Why Do Innocent People Confess?

This question has puzzled criminologists, psychologists and criminal lawyers for  centuries. It goes against the grain of all rational permutations, why a person would, on his own ‘volition’ own up to a crime he did not commit. Prof. Mark Godsey succintly restated the befuddling conundrum this way: ‘The idea that a suspect would falsely confess to a crime that he did not commit seems counterintuitive and nonesensical. Psychiatrists and social scientists are examining the reasons why false confessions occur, and we have a long way to go before we will have a complete answer’.

David K. Shipler in his article in the New York Times of February 23, 2012 attempted to grapple with the question. He identified shoddy police investigation; suspects apprehension and fear of the system – ‘They are susceptible to suggestion, eager to please authority figures, disconnected from reality, or unable to defer gratification’. In the case of children, he states: ‘Children think they will be jailed if they keep up their denial and will get to go home if they go along with interrogators’. As for adults, he opined that ‘Matured adults of normal intelligence have also confessed falsely after being manipulated’.

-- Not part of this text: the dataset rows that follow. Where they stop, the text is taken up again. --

(** ** The pair builder *)

(** What the pair builder does when both directories exist. *)
Lemma build_pairs_exist annDir imgDir s ea ei :
  fs s !! annDir = Some ea → fs s !! imgDir = Some ei →
  let annList := annList_of ea in
  let imgList := imgList_of ei in
  let s1 := called (SysListdir imgDir) (called (SysListdir annDir)
              (called (SysIsdir imgDir) (called (SysIsdir annDir) s))) in
  build_pairs annDir imgDir s =
    if (length annList =? length imgList)%nat then
      (Ok (zip annList imgList, length (zip annList imgList) * 3),
       emitting (logOutput ("共找到 " ++ pretty (length (zip annList imgList))
                              ++ " 对文件"))
         (emitting (progressUpdated 0 (length (zip annList imgList) * 3))
            (mkState (fs s1) (syscalls s1) (emitted s1) (errorList s1) 0)))
    else
      (Raise (Exception ValueError
                ("标签文件数量(" ++ pretty (length annList)
                   ++ ")与图片文件数量(" ++ pretty (length imgList)
                   ++ ")不一致！")), s1).
Proof.
  intros Ha Hi.
  unfold build_pairs, os_path_isdir, os_listdir. py_simpl.
  rewrite Ha. rewrite bool_decide_eq_true_2 by eauto. py_simpl.
  rewrite Hi. rewrite bool_decide_eq_true_2 by eauto. py_simpl.
  rewrite Ha. py_simpl. rewrite Hi. py_simpl.
  fold (annList_of ea). fold (imgList_of ei).
  destruct (length (annList_of ea) =? length (imgList_of ei))%nat; reflexivity.
Qed.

The penultimate and concluding paragraphs offers 2 suggestions which I consider apposite. He says –

1. ‘The police could be prohibited from lying about nonexistent evidence; from inducing a suspect to imagine leniency; from questioning minors without a parent or a lawyer present. They could be required to corroborate a confession with stringent evidence:

2. Finally, post-conviction challenges of confessions could be assigned to judges and prosecutors other than those who tried the original cases. The natural unwillingness to admit a grave error should not have to be overcome for justice to be done’

The full text of the article can be read herehttp://www.nytimes.com/2012/02/26/opinion/sunday/why-do-innocent-people-confess.html?pagewanted=2&_r=1&ref=falsearrestsconvictionsandimprisonments

4 responses to “Why Do Innocent People Confess?

  1. arkansastruthseeker

    I know from a personal stand point a person that has never been in any legal trouble at all being pitted against a prosecutor who threatened him with major charges if he did not plea. Then of course there is the after math, for people that know nothing of law, he was told to plea no contest and he would go home, after holding him in county jail for months. They did not explain the plea, she simply stated he just had to plea a no contest.
    To him he though he had won but after it was over he found his life was destroyed because the no contest is the same thing as saying your guilty. But you have to see thousands of people never study law because who but a criminal would? He thought the law was on his side and it was not. The fact is they played him by refusing to get evidence, not supressing they absolutely did not try. They wanted him guilty and they sweat him out till he made that plea. Never ever doubt in this situation he was truly screwed from the day the accusation came out. But you cant fight a city because they can do as they please. Needless to say his life has been destroyed and the state got it wrong simply by not investigating. If it were me I would abolish plea bargaining. It serves no purpose, if it lets criminals go and locks up thousands of innocents.. Too much to ask for reform because in order to get reform you have to have people like the ones who write this blog. People that still have morals and fight the wrongs. Reform will never happen unless there are more people like these authors, getting the truth out there screaming it everyday.

  2. Daniel Ehighalua

    I feel your pain! I think David K. Shipler’s two suggestions, would go a long way to deal with concerns like the ones you have raised.

  3. Yes, puzzling; however, here in the US, police commonly use an interrogation protocol called the “Reid Method”, which is designed to psychologically break down the suspect, and cause him to believe that his only way out is to confess.

  4. Daniel Ehighalua

    Thanks Phil. I should think that kind of treatment should pass for ‘torture’ under Article 1 of the UN Convention Against Torture; that of course, is subject to whether the US is signatory to the Convention. The definition of torture under that Treaty is broad enough to render the so called ‘Reid Method’ a serious human rights violation.